The anxiety was greater still among the Pygmy women because that afternoon the allotted time would run out for saving their children. Their husbands had always managed to come up with the elephant tusks in time, but now something was different. Nadia had given Jena the fabulous news that their magic amulet, Ipemba-Afua, had been recovered, and that the men were coming not with ivory but with a determination to confront Kosongo. The women would have to fight with the men. They had borne their slavery for years, believing that their families would survive if they obeyed. Their submission had yielded little fruit, however; their living conditions grew steadily worse. The more they put up with, the worse the abuse they suffered. As Jena explained to the other women, when there were no more elephants in the forest, Mbembelé and Kosongo would sell their children anyway. Better to die rebelling than live in slavery.

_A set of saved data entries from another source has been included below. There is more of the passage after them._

(** * Session bootstrap of the Impact client ([src/api.ts])

    A shallow embedding of the [Api] class: its constructor and factories,
    the transport configuration ([configureAxios], [ensureAxiosConfig]), the
    session bootstrap ([ensureJhUserPath], [ensureImpactToken]), the cookie
    helpers ([getCookieValue], [getValueFromJarCookies]), the error
    classifier ([toApiError]) and the domain operations.

    The client is stateful and talks to the network.  Its fields are a
    record, the cookie jars live in a store addressed by location (the axios
    instance and [axiosConfig] share one jar object), every request that
    leaves the client is appended to a log, and the answers of the outside
    world (transport, cookie library, document cookies, runtime kind) are
    the fields of a [World]. *)

From Stdlib Require Import ZArith Ascii.
From stdpp Require Import base option strings list gmap.

Set Warnings "-register-all".

Local Open Scope Z_scope.
Local Open Scope nat_scope.

(** ** JavaScript strings *)

Module Js.

(** [a.startsWith(p)] read from the front of [s]. *)
Fixpoint starts_with (p s : string) : bool :=
  match p, s with
  | EmptyString, _ => true
  | String _ _, EmptyString => false
  | String a p', String b s' => if decide (a = b) then starts_with p' s' else false
  end.

(** [s.endsWith(p)]. *)
Definition ends_with (p s : string) : bool :=
  starts_with (String.rev p) (String.rev s).

(** The parts of [s.split(sep)] for a non-empty [sep], when the scan is
    [skip] characters inside a separator it has just matched.  The head of
    the result is the part the scan is currently in. *)
Fixpoint split_from (sep : string) (skip : nat) (s : string) : list string :=
  match s with
  | EmptyString => [EmptyString]
  | String c s' =>
      match skip with
      | S k => split_from sep k s'
      | O =>
          if starts_with sep s
          then EmptyString :: split_from sep (String.length sep - 1) s'
          else match split_from sep 0 s' with
               | p :: ps => String c p :: ps
               | [] => [String c EmptyString]
               end
      end
  end.

(** [s.split(sep)]: an empty separator cuts between all characters. *)
Definition split (sep s : string) : list string :=
  match sep with
  | EmptyString => (fun c => String c EmptyString) <$> String.list_ascii_of_string s
  | String _ _ => split_from sep 0 s
  end.

(** Truthiness of a [string | undefined]. *)
Definition truthy (v : option string) : bool :=
  match v with
  | Some (String _ _) => true
  | _ => false
  end.

(** A [string | undefined] inside a template literal. *)
Definition tmpl (v : option string) : string := default "undefined" v.

(** Number of positions of [s] at which [p] starts. *)
Fixpoint occurrences (p s : string) : nat :=
  match s with
  | EmptyString => 0
  | String _ s' => (if starts_with p s then 1 else 0) + occurrences p s'
  end.

(** The first [k] characters of [s] are all different from [c]. *)
Fixpoint clear_of (c : ascii) (k : nat) (s : string) : Prop :=
  match k, s with
  | S k', String a s' => a ≠ c ∧ clear_of c k' s'
  | _, _ => True
  end.

(** [c] does not occur in [r]. *)
Fixpoint absent (c : ascii) (r : string) : Prop :=
  match r with
  | EmptyString => True
  | String a r' => a ≠ c ∧ absent c r'
  end.

(** [s] without its first [k] characters. *)
Fixpoint drop_chars (k : nat) (s : string) : string :=
  match k, s with
  | S k', String _ s' => drop_chars k' s'
  | _, _ => s
  end.

End Js.

(** ** Cookie helpers *)

(** [getCookieValue], with [document.cookie] passed in. *)
Definition getCookieValue (document_cookie key : string) : option string :=
  let parts := Js.split ("; " +:+ key +:+ "=") ("; " +:+ document_cookie) in
  if decide (length parts = 2)
  then last parts ≫= fun tail => head (Js.split ";" tail)
  else None.

(** ** Errors *)

(** Modelled from the spec: the module [./api-error] (the error codes
    [MissingAccessTokenCookie], [MissingJupyterHubToken], [ServerNotStarted],
    [JhTokenError], [UnknownApiError] and the class [ApiError]) is not part
    of the sources at hand.  The spec gives a closed set of kinds, each with
    a stable code and an optional transport status; a code read from a
    structured error body of the service is kept as [ServiceCode]. *)
Inductive ErrorCode :=
  | MissingAccessTokenCookie
  | MissingJupyterHubToken
  | ServerNotStarted
  | JhTokenError
  | UnknownApiError
  | ServiceCode (code : string).

Record ApiError := {
  errorCode : ErrorCode;
  httpCode : option Z;
  message : string;
}.

(** A cookie as the jar hands it out ([tough-cookie]'s [Cookie]). *)
Record Cookie := {
  key : string;
  value : string;
  domain : string;
  path : string;
}.

(** The [error] member of a structured error body. *)
Record ErrorBody := {
  code : option string;
  error_message : option string;
}.

(** [e.response] of an [AxiosError]: the status line, the [error] member of
    the body when there is one, and the cookies the response sets. *)
Record ErrorResponse := {
  err_status : Z;
  err_error : option ErrorBody;
  err_cookies : list Cookie;
}.

(** An [AxiosError]; [response] is absent when no answer arrived. *)
Record AxiosError := {
  response : option ErrorResponse;
}.

(** What a rejected promise or a [throw] carries. *)
Inductive Thrown :=
  | ThrownApi (e : ApiError)
  | ThrownAxios (e : AxiosError)
  | ThrownOther (what : string).

(** [toApiError]. *)
Definition toApiError (e : Thrown) : Thrown :=
  match e with
  | ThrownAxios a =>
      let error := response a ≫= err_error in
      ThrownApi {|
        errorCode :=
          match error ≫= code with
          | Some (String c s) => ServiceCode (String c s)
          | _ => UnknownApiError
          end;
        httpCode := err_status <$> response a;
        message :=
          match error ≫= error_message with
          | Some (String c s) => String c s
          | _ => "Api Error"
          end;
      |}
  | _ => e
  end.

(** [getValueFromJarCookies]. *)
Definition getValueFromJarCookies (k : string) (cookies : list Cookie)
  : Thrown + string :=
  match find (fun c => bool_decide (key c = k)) cookies with
  | None =>
      inl (ThrownApi {|
        errorCode := MissingAccessTokenCookie;
        httpCode := None;
        message := "Access token cookie not found";
      |})
  | Some cookie => inr (value cookie)
  end.

(** ** Requests and responses *)

Inductive Method := GET | POST | DELETE.

(** Request bodies, as the object literals of the source. *)
Inductive Json :=
  | JUndefined
  | JBool (b : bool)
  | JString (s : string)
  | JArray (items : list Json)
  | JObject (members : list (string * Json)).

Definition JOptString (v : option string) : Json :=
  match v with
  | Some s => JString s
  | None => JUndefined
  end.

Record Request := {
  method : Method;
  url : string;
  body : option Json;
  headers : gmap string string;
}.

(** A body of a successful answer that is not [null] or [undefined], as far
    as the code looks into it: the [server] member the gateway lookup reads
    (at the level of the TypeScript types: absent, or a string, as the field
    it is assigned to), whether there is a [data] member to read [items]
    from (one that is neither [undefined] nor [null]), and the rest of the
    document, which only travels as the payload of a domain operation. *)
Record Data := {
  server : option string;
  has_data : bool;
  document : string;
}.

(** [response.data] is [None] when the body is [null] or [undefined]. *)
Record AxiosResponse := {
  status : Z;
  data : option Data;
  set_cookies : list Cookie;
}.

(** The [TypeError] of reading a member of [undefined] or [null]. *)
Definition type_error : Thrown := ThrownOther "TypeError".

(** The members of a body: reading one, or destructuring the body, throws
    when the body is [null] or [undefined]. *)
Definition members (b : option Data) : Thrown + Data :=
  match b with
  | Some d => inr d
  | None => inl type_error
  end.

(** The place in [api.ts] a request is issued from. *)
Inductive Site :=
  | GatewayLookup     (* the [get] of [ensureJhUserPath] *)
  | LoginExchange     (* the [post] of [ensureImpactToken] *)
  | DomainRequest.    (* the request of a domain operation *)

#[global] Instance Site_eq_dec : EqDecision Site.
Proof. solve_decision. Defined.

Record Sent := {
  site : Site;
  request : Request;
}.

(** ** The outside world *)

(** Everything the client observes but does not decide.  The transport and
    the document cookies may depend on all requests sent so far.
    [jar_setCookies] and [jar_getCookies] are [tough-cookie]'s: what a jar
    holds after a response from a URL set some cookies, and which of its
    cookies it hands out for a URL. *)
Record World := {
  isNode : bool;
  transport : list Sent → Request → AxiosError + AxiosResponse;
  document_cookie : list Sent → string;
  jar_setCookies : list Cookie → string → list Cookie → list Cookie;
  jar_getCookies : list Cookie → string → list Cookie;
}.

(** ** The client *)

Record AxiosConfig := {
  cfg_headers : gmap string string;
  jar : option nat;     (* the location of the bound [CookieJar] *)
}.

(** An axios instance: the configuration [Axios.create] received, and
    whether [AxiosCookieSupport.wrapper] was applied to it. *)
Record AxiosInstance := {
  defaults : AxiosConfig;
  cookie_support : bool;
}.

Record Api := {
  axios : AxiosInstance;
  axiosConfig : AxiosConfig;
  baseUrl : string;
  impactApiKey : option string;
  impactToken : option string;
  jhToken : string;
  jhUserPath : option string;
}.

(** The client together with the jar store and the log of sent requests
    (oldest first). *)
Record Machine := {
  api : Api;
  jars : list (list Cookie);
  log : list Sent;
}.

Definition with_api (f : Api → Api) (m : Machine) : Machine :=
  {| api := f (api m); jars := jars m; log := log m |}.

Definition set_transport (c : AxiosConfig) (i : AxiosInstance) (a : Api) : Api :=
  {| axios := i; axiosConfig := c; baseUrl := baseUrl a;
     impactApiKey := impactApiKey a; impactToken := impactToken a;
     jhToken := jhToken a; jhUserPath := jhUserPath a |}.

Kosongo's harem was also in an uproar because they had found out that the king's future wife was not afraid of anything and was almost as strong as Mbembelé; she had mocked the king and had knocked the old man down with one punch. The women who hadn't been lucky enough to witness that scene couldn't believe it. They were afraid of Kosongo, who had forced them to marry him, and they had a healthy respect for the crotchety old man who had the task of guarding them. Some believed that the arrogant Angie Ninderera would be tamed in less than three days and would become one of the most submissive of the king's wives—that's what had happened to them—but the four young women who had gone with her to the river, and who had seen her muscles and her attitude, were convinced that wouldn't happen.

The only ones unaware that something was brewing were precisely those who should have been best informed: Mbembelé and his "army". Authority had gone to their heads; they felt invincible. They had created their own reality, in which they felt comfortable, and since no one had ever defied them, they had grown careless.